In a preferred embodiment of the present invention, droplet
generation events are synchronized with the orthogonal extraction
pulse of the TOF detector. In theory, perfect synchronization of
droplet generation and extraction pulse allows a 100% duty cycle to
be obtained. In the most preferred embodiment, the charged droplets
generated have substantially uniform velocities and transmission
trajectories through the field desorption region. Similarly, gas
phase analyte ions formed from at least partial evaporation of the
charged particles in the field desorption region also have
substantially uniform velocities and transmission trajectories into
the TOF analysis region. This preferred embodiment is desirable
because it provides improved ion detection efficiency over
conventional electrospray ionization mass spectrometry (ESI-MS) by
at least a factor ranging from about 2 to about 20. Accordingly,
the present invention comprises a method of analyzing liquid
samples that consumes considerably less sample than convention
ESI-MS analysis.
It should be recognized that the methods of ion production,
classification, detection and quantitation employed in the present
invention are not limited to ion analysis via TOF-MS and is readily
adaptable to virtually any mass analyzer. Accordingly, any other
means of determining the mass to charge ratio of the gas phase
analyte ions may be substituted in the place of the time of flight
mass spectrometer. Other applicable mass analyzers include, but are
not limited to, quadrupole mass spectrometers, tandem mass
spectrometers, ion traps and magnetic sector mass analyzers.
However, an orthogonal TOF analyzer is preferred for the analysis
of high molecular weight species because it is capable of
measurement of m/z ratios over a very wide range that includes
detection of singly charged ions up to approximately 30,000
Daltons. Accordingly, TOF detection is well suited for the analysis
of ions prepared from liquid solution containing macromolecule
analytes such as protein and nucleic acid samples.
It should also be recognized that the ion production method of the
present invention may be utilized in sample identification and
quantitative analysis applications employing charged particle
analyzers other than mass analyzers. Ion sources of the present
invention may also be used to prepare ions for analysis by
electrophoretic mobility analyzers. In an exemplary embodiment, a
differential mobility analyzer is operationally coupled to the
field desorption region to provide analyte ion classification by
electrophoretic mobility.

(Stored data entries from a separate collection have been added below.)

(* ===== verification/DeliveryProps.v ===== *)
(** * What the delivery queue promises

    The contract of [store.DeliveryRepo], proved of the operations of
    [DeliveryRepo] over every interleaving of lawful operations (see
    [DeliveryQueue]). *)

From S2P Require Import Prelude Enums Model MemTable MemData DeliveryRepo DeliveryQueue.

(** ** One row through one operation *)

(** A row of the state after an operation was there before, unchanged or
    changed as [rowChange] says, or was just inserted. *)
Lemma runOp_row env op td id d' :
  queueInv (e_tenant env) td → lawful env op td →
  deliveries (runOp env op td) !! id = Some d' →
  (∃ d, deliveries td !! id = Some d ∧
        (d' = d ∨ (rowChange op d d' ∧ leaseOk d' ∧ statusChange op d d'))) ∨
  (deliveries td !! id = None ∧
   ∃ ds j d, op = QInsert ds ∧ d ∈ ds ∧ d' = insertedRow env j d).
Proof.
  intros [Hok Hl] Hlaw Hd'. destruct (inPlace op) eqn:Hip.
  - left. destruct (runOp_rows env op td (qo_id _ _ Hok) Hip) as [Hev _].
    destruct (evolves_lookup _ _ _ _ _ Hev Hd') as (d&Hd&[->|Hch]); exists d; [by auto|].
    split; [done|]. right. split; [done|].
    eapply (rowChange_lawful env op td id d); eauto. by eapply qo_id.
  - destruct op as [ds| | | | | | | | | |c before limit|]; try done; cbn [runOp] in *.
    + destruct Hlaw as [Hfr _].
      destruct (InsertBatch_lookup _ _ _ _ _ Hfr Hd') as [?|(?&j&d&?&->)]; [by left; eauto|].
      right. split; [done|]. by exists ds, j, d.
    + left. exists d'. split; [|by left]. revert Hd'.
      unfold DeleteDeliveriesBefore, checked, throw. destruct (e_closed env); [done|].
      cbn. rewrite foldl_dropDelivery_lookup. by case_decide.
Qed.

(** A row can only disappear by retention. *)
Lemma runOp_kept env op td id d :
  queueInv (e_tenant env) td → lawful env op td → deliveries td !! id = Some d →
  (∃ d', deliveries (runOp env op td) !! id = Some d') ∨
  (∃ c before limit, op = QDelete c before limit ∧ d_CampaignID d = c ∧
     d_CreatedAt d < TruncateTime before).
Proof.
  intros [Hok Hl] Hlaw Hd. destruct (inPlace op) eqn:Hip.
  - left. destruct (runOp_rows env op td (qo_id _ _ Hok) Hip) as [Hev _].
    destruct (evolves_lookup_inv _ _ _ _ _ Hev Hd) as (d'&?&_). eauto.
  - destruct op as [ds| | | | | | | | | |c before limit|]; try done; cbn [runOp] in *.
    + left. destruct Hlaw as [Hfr _]. exists d. unfold InsertBatch, checked, throw.
      destruct (existsb _ ds); [done|]. destruct (e_closed env); [done|].
      pose proof (insertLoop_keeps env 0 ds 0 td id d Hfr Hd).
      by destruct (insertLoop env 0 ds (0, td)).
    + unfold DeleteDeliveriesBefore, checked, throw. destruct (e_closed env); [by eauto|]. cbn.
      rewrite foldl_dropDelivery_lookup. case_decide as Hin; [|by eauto]. right.
      apply elem_of_capTo, elem_of_selectIDs in Hin as (x&Hx&Hs). to_prop. simplify_eq.
      exists (d_CampaignID d), before, limit. done.
Qed.

(** What [Claim] returns are eligible rows, now leased by the caller. *)
Lemma Claim_inv env req td l td' :
  Claim env req td = (inr l, td') →
  ∀ x, x ∈ l → ∃ id d, deliveries td !! id = Some d ∧
    claimable req (TruncateTime (cr_Now req)) d = true ∧
    x = claimRow req (TruncateTime (cr_Now req)) d ∧ deliveries td' !! id = Some x.
Proof.
  unfold Claim, checked, throw. destruct (e_closed env); [done|]. intros [= <- <-] x Hx.
  apply list_elem_of_fmap in Hx as ([id d]&->&Hin). pose proof Hin as Hin'.
  apply elem_of_claimCandidates in Hin' as [Hd Hc]. simpl in *.
  exists id, d. split_and!; [done..|].
  rewrite alterAll_in; [by rewrite Hd|apply NoDup_claimCandidates|].
  apply list_elem_of_fmap. by exists (id, d).
Qed.

(** ** The state invariant *)

(** C6 (store/deliveries): in every state the queue can reach, whatever the
    interleaving of inserts, claims, completions, bounces, lease releases,
    cancellations, retries and retention: a campaign has at most one delivery
    per normalized address; every row is filed under its ID and tagged with
    the tenant; a leased row always has an owner, and a row with an owner is
    leased or was just sent; stored times are whole milliseconds. *)
Theorem queue_reachable_invariant tenant td :
  reachable tenant td →
  (∀ id1 id2 d1 d2, deliveries td !! id1 = Some d1 → deliveries td !! id2 = Some d2 →
     d_CampaignID d1 ≠ "" → d_CampaignID d1 = d_CampaignID d2 → d_EmailNorm d1 = d_EmailNorm d2 →
     id1 = id2) ∧
  (∀ id d, deliveries td !! id = Some d →
     d_ID d = id ∧ d_TenantID d = tenant ∧ d_EmailNorm d ≠ "" ∧ rowTruncated d ∧
     (d_Status d = DeliveryLeased → d_LeaseOwner d ≠ "") ∧
     (d_LeaseOwner d ≠ "" → d_Status d = DeliveryLeased ∨ d_Status d = DeliverySent)).
Proof.
  intros [Hok Hl]%reachable_inv. split.
  - intros id1 id2 d1 d2 H1 H2 Hc Hcc Hee.
    pose proof (qo_index _ _ Hok _ _ H1 Hc) as K1. rewrite Hcc in Hc.
    pose proof (qo_index _ _ Hok _ _ H2 Hc) as K2. congruence.
  - intros id d Hd. destruct (Hl _ _ Hd) as [Ho Hs].
    split_and!; [by eapply qo_id|by eapply qo_tenant|by eapply qo_email|by eapply qo_times|done..].
Qed.

(** ** Refinement of the delivery state machine *)

Lemma insertedRow_Status env j d : d_Status (insertedRow env j d) = d_Status d.
Proof.
  destruct (deliveryID_fields env j d) as (_&_&<-&_). unfold insertedRow, stampDelivery.
  by destruct (IsZero (d_CreatedAt _)), (IsZero (d_NextAttemptAt _)).
Qed.

(** Seen from any reachable state, a call either leaves a row's status alone,
    moves it along an edge of the state machine, is a manual retry, which
    counts a new retry generation and keeps the attempt count, or is a result
    of the owner of a row that was marked sent.  New rows start pending or
    queued.  [DeliveryJobs] shows when the last kind does not occur. *)
Lemma queue_changes tenant td env op id d' :
  reachable tenant td → e_tenant env = tenant → lawful env op td →
  deliveries (runOp env op td) !! id = Some d' →
  match deliveries td !! id with
  | Some d => statusChange op d d'
  | None => d_Status d' = DeliveryPending ∨ d_Status d' = DeliveryQueued
  end.
Proof.
  intros Hr <- Hlaw Hd'. apply reachable_inv in Hr.
  destruct (runOp_row _ _ _ _ _ Hr Hlaw Hd') as [(d&->&[->|(_&_&?)])|(->&ds&j&d&->&Hin&->)].
  - by apply sc_same.
  - done.
  - destruct Hlaw as [_ Hst]. rewrite Forall_forall in Hst. destruct (Hst d Hin) as [Hs _].
    rewrite insertedRow_Status. rewrite !elem_of_cons, elem_of_nil in Hs. tauto.
Qed.
(** The states workers can bring about, from an empty tenant. *)
Definition sendReach (tenant : string) (s : sendState) : Prop := ∃ ls, sendRun tenant (mkSendState newTenantData ∅) ls s.

(** ** The invariant *)

(** A job that has not marked its row sent does not own a sent row. *)
Record jobsInv (s : sendState) : Prop := {
  ji_worker w id ph : ss_jobs s !! (w, id) = Some ph → w ≠ "";
  ji_sent w id d : ss_jobs s !! (w, id) = Some Working → deliveries (ss_td s) !! id = Some d → d_LeaseOwner d = w → d_Status d ≠ DeliverySent;
}.

Definition sendInv (tenant : string) (s : sendState) : Prop := queueInv tenant (ss_td s) ∧ jobsInv s.

Lemma sendStep_call tenant s env op s' :
  sendStep tenant s (Some (env, op)) s' → e_tenant env = tenant ∧ lawful env op (ss_td s) ∧ ss_td s' = runOp env op (ss_td s).
Proof.
  inversion 1; subst; split_and!; try done. cbn. eapply Forall_impl; [done|]. by intros res [? _].
Qed.

Lemma openJobs_lookup w l jobs w' id ph :
  openJobs w l jobs !! (w', id) = Some ph → jobs !! (w', id) = Some ph ∨ (w' = w ∧ ∃ x, x ∈ l ∧ d_ID x = id).
Proof.
  induction l as [|x l IH]; cbn; [by left|]. intros [[[= <- <-] _]|[_ H]]%lookup_insert_Some.
  - right. split; [done|]. exists x. split; [by left|done].
  - destruct (IH H) as [?|(->&y&Hy&<-)]; [by left|]. right. split; [done|]. exists y. split; [by right|done].
Qed.

Lemma MarkSent_error env id w msg at_ td e td' : MarkSent env id w msg at_ td = (inl e, td') → td' = td.
Proof. unfold MarkSent, checked, throw. repeat (case_match; try done); naive_solver. Qed.

(** A call other than [MarkSent] leaves no row sent under an owner that was
    not so before. *)
Lemma sent_owned_before env op td id d' :
  queueInv (e_tenant env) td → lawful env op td → deliveries (runOp env op td) !! id = Some d' →
  d_Status d' = DeliverySent → d_LeaseOwner d' ≠ "" →
  (∃ d, deliveries td !! id = Some d ∧ d_Status d = DeliverySent ∧ d_LeaseOwner d = d_LeaseOwner d') ∨
  (∃ msg at_, op = QMarkSent id (d_LeaseOwner d') msg at_).
Proof.
  intros Hinv Hlaw Hd' Hs Ho. pose proof Hinv as [Hok Hl].
  destruct (runOp_row _ _ _ _ _ Hinv Hlaw Hd') as [(d&Hd&[->|(Hch&_&_)])|(Hn&ds&j&d&->&Hin&->)]; [left; by eauto| |].
  - destruct Hch as [req d Hc|rs res now d Hin Hrid Hne Hro|owner msg at_ d Hst Hne Hro|at_ d Hst|at_ d Hst
      |at_ limit d Hst Hlu Hlt|c from to limit now d Hc Hm Hst|f limit d Hm|col at_ d d' Hst Hro Hu Ha Hr _]; try discriminate Hs.
    + by rewrite completeRow_LeaseOwner in Ho.
    + right. cbn. rewrite Hro, (qo_id _ _ Hok _ _ Hd). by eauto.
    + done.
    + destruct Hlaw as [-> ->]. discriminate Hs.
    + left. exists d. rewrite <- Hst, <- Hro. done.
  - exfalso. destruct Hlaw as [_ Hst]. rewrite Forall_forall in Hst. destruct (Hst d Hin) as [Hsd _].
    rewrite insertedRow_Status in Hs. rewrite Hs in Hsd. by apply (bool_decide_eq_true_2 _) in Hsd.
Qed.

In particular, such applications are
beneficial because they allow ions of the same mass to be
distinguished on the basis of their electrophoretic mobility.
Further, the devices and ion production methods of this invention
may be used to prepare charged droplets, analyte molecules or both
for coupling to surfaces and/or other target destinations. For
example, surface deposition may be accomplished by positioning a
suitable substrate downstream of the droplet source and/or field
desorption region along the droplet production axis and in the
pathway of the stream of charged droplets and/or gas phase analyte
ions generated from the charged droplets. The substrate may be
grounded or electrically biased whereby charged droplets and/or gas
phase analyte ions are attracted to the substrate surface. In
addition, the stream of charged droplets and/or gas phase ions may
be directed, accelerated or decelerated using ion optics as is
well-known by persons of ordinary skill in the art. Upon
deposition, the substrate may be removed and analyzed via surface
and/or bulk sensitive techniques such as atomic force microscopy,
scanning tunneling microscopy or transmission electron microscopy.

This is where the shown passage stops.